Marked in Time — Sep 15, 2025 “Grounded, Rooted, Established, and Settled”

Sun crowns the Angel Moroni and echoes in the red-car reflection—heaven above, witness below. Today I’m choosing to be “grounded, rooted, established, and settled.” Elder Neal A. Maxwell’s devotional was given 44 years ago today (Sept 15, 1981); I’ve listened to and reread it more than forty times since last night, and it still steadies me.
Behind the shot (BTS)
iPhone only. I walked the grounds, lining up angles until the sun sat directly behind Moroni. I waited for the clouds to thin, then chose the red car as my foreground to mirror the spire and add a second “sun.” Composing a photograph isn’t easy—it takes patience, timing, and a little inspiration.

Excerpt
When life feels hot and hurried, deep roots matter. Elder Neal A. Maxwell taught us to become “grounded, rooted, established, and settled.” Today I’m practicing that—quietly, covenant by covenant—so the sun doesn’t scorch my faith.


Intro
What a coincidence—September 15. On this date in 1981, Elder Neal A. Maxwell delivered a devotional that feels tailor-made for our moment. He urged a discipleship with depth, the kind that survives heat and headlines: grounded, rooted, established, and settled. He reminded us that God’s curriculum is deliberate—patience, meekness, love, self-discipline—and that routine isn’t pedestrian; it’s providential. Real growth happens “in process of time” and “according to the flesh”—ordinary days doing eternal work. If the world’s scaffolding falls away, what stands? Holy ground and holy habits. I want those roots.


Straight line
• Deep roots > fast leaves (Colossians 2:6–7).
• After we’ve “suffered a while,” grace “stablish[es], strengthen[s], settle[s]” (1 Peter 5:10).
• The seed survives the sun when nourished “with great diligence, and with patience” (Alma 32).
• Ordinary days are eternal classrooms; portable skills—meekness, charity, self-discipline—rise with us.

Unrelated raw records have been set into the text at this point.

Definition set_state (s : State.t) (p : parser) : parser :=
  Parser s (p_partial p) (p_needed p) (p_marker p) (p_params p) (p_digits p)
    (p_intermediate p) (p_dropped p).
Definition set_partial (x : list byte) (p : parser) : parser :=
  Parser (p_state p) x (p_needed p) (p_marker p) (p_params p) (p_digits p)
    (p_intermediate p) (p_dropped p).
Definition set_marker (x : option byte) (p : parser) : parser :=
  Parser (p_state p) (p_partial p) (p_needed p) x (p_params p) (p_digits p)
    (p_intermediate p) (p_dropped p).
Definition set_params (x : list Z) (p : parser) : parser :=
  Parser (p_state p) (p_partial p) (p_needed p) (p_marker p) x (p_digits p)
    (p_intermediate p) (p_dropped p).
Definition set_digits (x : option Z) (p : parser) : parser :=
  Parser (p_state p) (p_partial p) (p_needed p) (p_marker p) (p_params p) x
    (p_intermediate p) (p_dropped p).
Definition set_intermediate (x : option byte) (p : parser) : parser :=
  Parser (p_state p) (p_partial p) (p_needed p) (p_marker p) (p_params p) (p_digits p)
    x (p_dropped p).
Definition set_dropped (x : Z) (p : parser) : parser :=
  Parser (p_state p) (p_partial p) (p_needed p) (p_marker p) (p_params p) (p_digits p)
    (p_intermediate p) x.

Definition begin_escape (p : parser) : parser :=
  set_intermediate None (set_state State.Escape p).

Definition start_character (p : parser) (b : byte) (length : nat) : parser :=
  Parser (p_state p) (p_partial p ++ [b]) length (p_marker p) (p_params p) (p_digits p)
    (p_intermediate p) (p_dropped p).

(** [std::str::from_utf8(&partial).ok().and_then(|text| text.chars().next())] *)
Definition partial_character (partial : list byte) : char :=
  match from_utf8 partial with
  | Some (c :: _) => c
  | _ => REPLACEMENT_CHARACTER
  end.

(** A byte on the ground with no character pending. *)
Definition ground_byte (p : parser) (b : byte) : parser * list Action.t :=
  let v := u8 b in
  if v =? ESC then (begin_escape p, [])
  else if (v =? CAN) || (v =? SUB) then (p, [])
  else if within 0x00 0x1F v then (p, [Action.Control b])
  else if within 0x20 0x7E v then (p, [Action.Print v])
  else if v =? 0x7F then (p, [])
  else if within 0xC2 0xDF v then (start_character p b 2, [])
  else if within 0xE0 0xEF v then (start_character p b 3, [])
  else if within 0xF0 0xF4 v then (start_character p b 4, [])
  else (p, [Action.Print REPLACEMENT_CHARACTER]).

Definition ground (p : parser) (b : byte) : parser * list Action.t :=
  match p_partial p with
  | [] => ground_byte p b
  | _ =>
      if within 0x80 0xBF (u8 b) then
        let partial := p_partial p ++ [b] in
        if (length partial =? p_needed p)%nat then
          (set_partial [] p, [Action.Print (partial_character partial)])
        else (set_partial partial p, [])
      else
        (* the character was cut short by something else: it is lost *)
        let '(p', out) := ground_byte (set_partial [] p) b in
        (p', Action.Print REPLACEMENT_CHARACTER :: out)
  end.

Definition escape (p : parser) (b : byte) : parser * list Action.t :=
  let v := u8 b in
  if v =? 0x5B (* [ *) then
    (set_intermediate None (set_digits None (set_params []
      (set_marker None (set_state State.Csi p)))), [])
  else if (v =? 0x5D) || (v =? 0x50) || (v =? 0x58) || (v =? 0x5E) || (v =? 0x5F)
       (* ] P X ^ _ *) then
    (set_dropped 0 (set_state State.Str p), [])
  else if within 0x20 0x2F v then
    (set_state State.EscapeIntermediate (set_intermediate (Some b) p), [])
  else if within 0x30 0x7E v then (set_state State.Ground p, [Action.Escape None b])
  else (set_state State.Ground p, []).

Definition escape_intermediate (p : parser) (b : byte) : parser * list Action.t :=
  let v := u8 b in
  if within 0x20 0x2F v then (set_intermediate (Some b) p, [])
  else if within 0x30 0x7E v then
    (set_intermediate None (set_state State.Ground p),
     [Action.Escape (p_intermediate p) b])
  else (set_state State.Ground p, []).

(** [self.digits.take().unwrap_or(0)] pushed on the parameters. *)
Definition push_digits (p : parser) : parser :=
  set_digits None (set_params (p_params p ++ [default 0 (p_digits p)]) p).

Definition csi (p : parser) (b : byte) : parser * list Action.t :=
  let v := u8 b in
  if within 0x30 0x39 v (* 0..9 *) then
    let digit := v - 0x30 in
    let value := saturating_mul (default 0 (p_digits p)) 10 + digit in
    (set_digits (Some (value `min` MAX_PARAM)) p, [])
  else if (v =? 0x3B) || (v =? 0x3A) (* ; : *) then
    let p1 := if (length (p_params p) <? MAX_PARAMS)%nat then push_digits p else p in
    (set_digits None p1, [])
  else if within 0x3C 0x3F v (* < = > ? *) then
    match p_marker p, p_params p, p_digits p with
    | None, [], None => (set_marker (Some b) p, [])
    | _, _, _ => (set_state State.CsiIgnore p, [])
    end
  else if within 0x20 0x2F v then (set_intermediate (Some b) p, [])
  else if within 0x40 0x7E v then
    let p1 := match p_digits p, p_params p with
              | None, [] => p
              | _, _ => push_digits p
              end in
    (set_intermediate None (set_params [] (set_marker None (set_state State.Ground p1))),
     [Action.Csi (p_marker p1) (p_params p1) (p_intermediate p1) b])
  else (set_state State.Ground p, []).

Definition string (p : parser) (b : byte) : parser :=
  let v := u8 b in
  let p := set_dropped (p_dropped p + 1) p in
  if v =? BEL then set_state State.Ground p
  else if v =? ESC then set_state State.StrEscape p
  else if (v =? CAN) || (v =? SUB) then set_state State.Ground p
  else if MAX_STRING <? p_dropped p then set_state State.Ground p
  else p.

(** The arms of [advance] for the states inside an escape sequence, with the
    guards before them. *)
Definition advance_sequence (p : parser) (b : byte) : parser * list Action.t :=
  let v := u8 b in
  if (v =? CAN) || (v =? SUB) then (set_state State.Ground p, [])
  else if v =? ESC then (begin_escape p, [])
  else if v <? 0x20 then (p, [Action.Control b])
  else match p_state p with
       | State.Escape => escape p b
       | State.EscapeIntermediate => escape_intermediate p b
       | State.Csi => csi p b
       | State.CsiIgnore =>
           (if within 0x40 0x7E v then set_state State.Ground p else p, [])
       | State.Ground | State.Str | State.StrEscape => (p, [])
       end.

(** Its recursive [self.advance] is in the state [Escape]. *)
Definition string_escape (p : parser) (b : byte) : parser * list Action.t :=
  if u8 b =? 0x5C (* \ *) then (set_state State.Ground p, [])
  else advance_sequence (begin_escape p) b.

Definition advance (p : parser) (b : byte) : parser * list Action.t :=
  match p_state p with
  | State.Ground => ground p b
  | State.Str => (string p b, [])
  | State.StrEscape => string_escape p b
  | _ => advance_sequence p b
  end.

(** A run of bytes: what [Screen::feed] hands the grid. *)
Fixpoint run (p : parser) (bytes : list byte) : parser * list Action.t :=
  match bytes with
  | [] => (p, [])
  | b :: bytes' =>
      let '(p1, out1) := advance p b in
      let '(p2, out2) := run p1 bytes' in
      (p2, out1 ++ out2)
  end.

(** ** The invariant *)

(** A value a parameter takes. *)
Definition param_ok (v : Z) : Prop := 0 <= v <= MAX_PARAM.

(** The bytes of an unfinished character: a lead byte of [needed] bytes, and
    fewer continuation bytes than it is to have. *)
Definition pending_ok (partial : list byte) (needed : nat) : Prop :=
  match partial with
  | [] => True
  | b :: rest =>
      0xC2 <= u8 b /\ Forall (fun c => is_continuation c = true) rest /\
      (length partial < needed)%nat /\ (needed <= 4)%nat
  end.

Notes from Elder Maxwell (Sep 15, 1981)
• Growth without roots scorches. Disciples withstand heat because they are grounded—not trending.
• Scaffolding and applause fall away; covenant habits remain.
• God’s curriculum forms eternal, portable skills we’ll need forever.
• Routine can be resplendent: quiet covenant keeping outlasts headlines.
• Keep gospel perspective: our basic circumstances are strikingly similar—we are God’s children, accountable, loved, and capable of steady growth.


Perspective (directly from the devotional)
“A hundred years from now, today’s seeming deprivations and tribulations will not matter then unless we let them matter too much now. A hundred years from now, today’s serious physical ailment will be but a fleeting memory.”

“A thousand years from now, those who now worry and are anguished because they are unmarried will, if they are faithful, have smiles of satisfaction on their faces in the midst of a vast convocation of their posterity. The seeming deprivation which occurs in the life of a single woman who feels she has no prospects of marriage and motherhood properly endured is but a delayed blessing, the readying of a reservoir into which a generous God will pour all that he hath. Indeed, it will be the Malachi measure: ‘there shall not be room enough to receive it’ (Malachi 3:10).”


Practice (today, not someday)
• Choose one root to deepen: scripture before screens; prayer with listening; sacrament with intent.
• Trade hurry for holy: slow the reply, soften the tone, serve someone nearby.
• Write one “settled” choice: the commandment I will keep even when the sun is hot.
• Plant a small habit that outlasts headlines: five minutes of gratitude, one quiet act of mercy, one bridge-building conversation.


Final reflection
I can’t cool the world’s weather, but I can deepen my roots. If I will be grounded in Christ, the same sun that scorches shallow soil will ripen real fruit. Ordinary days, kept with covenants, become the very ground where God “stablishes, strengthens, and settles” the soul.


Pocket I’m keeping
• Deep roots before bright leaves.
• Perspective over panic.
• Ordinary days are eternal classrooms.
• Meekness travels well—now and forever.


What I hear now
“Rooted and built up in him, and stablished in the faith” (Colossians 2:7).
“After that ye have suffered a while… stablish, strengthen, settle you” (1 Peter 5:10).
“Nourished by your faith with great diligence, and with patience” (Alma 32:41).


Link to the talk
BYU Devotional, Elder Neal A. Maxwell, September 15, 1981 (searchable on speeches.byu.edu).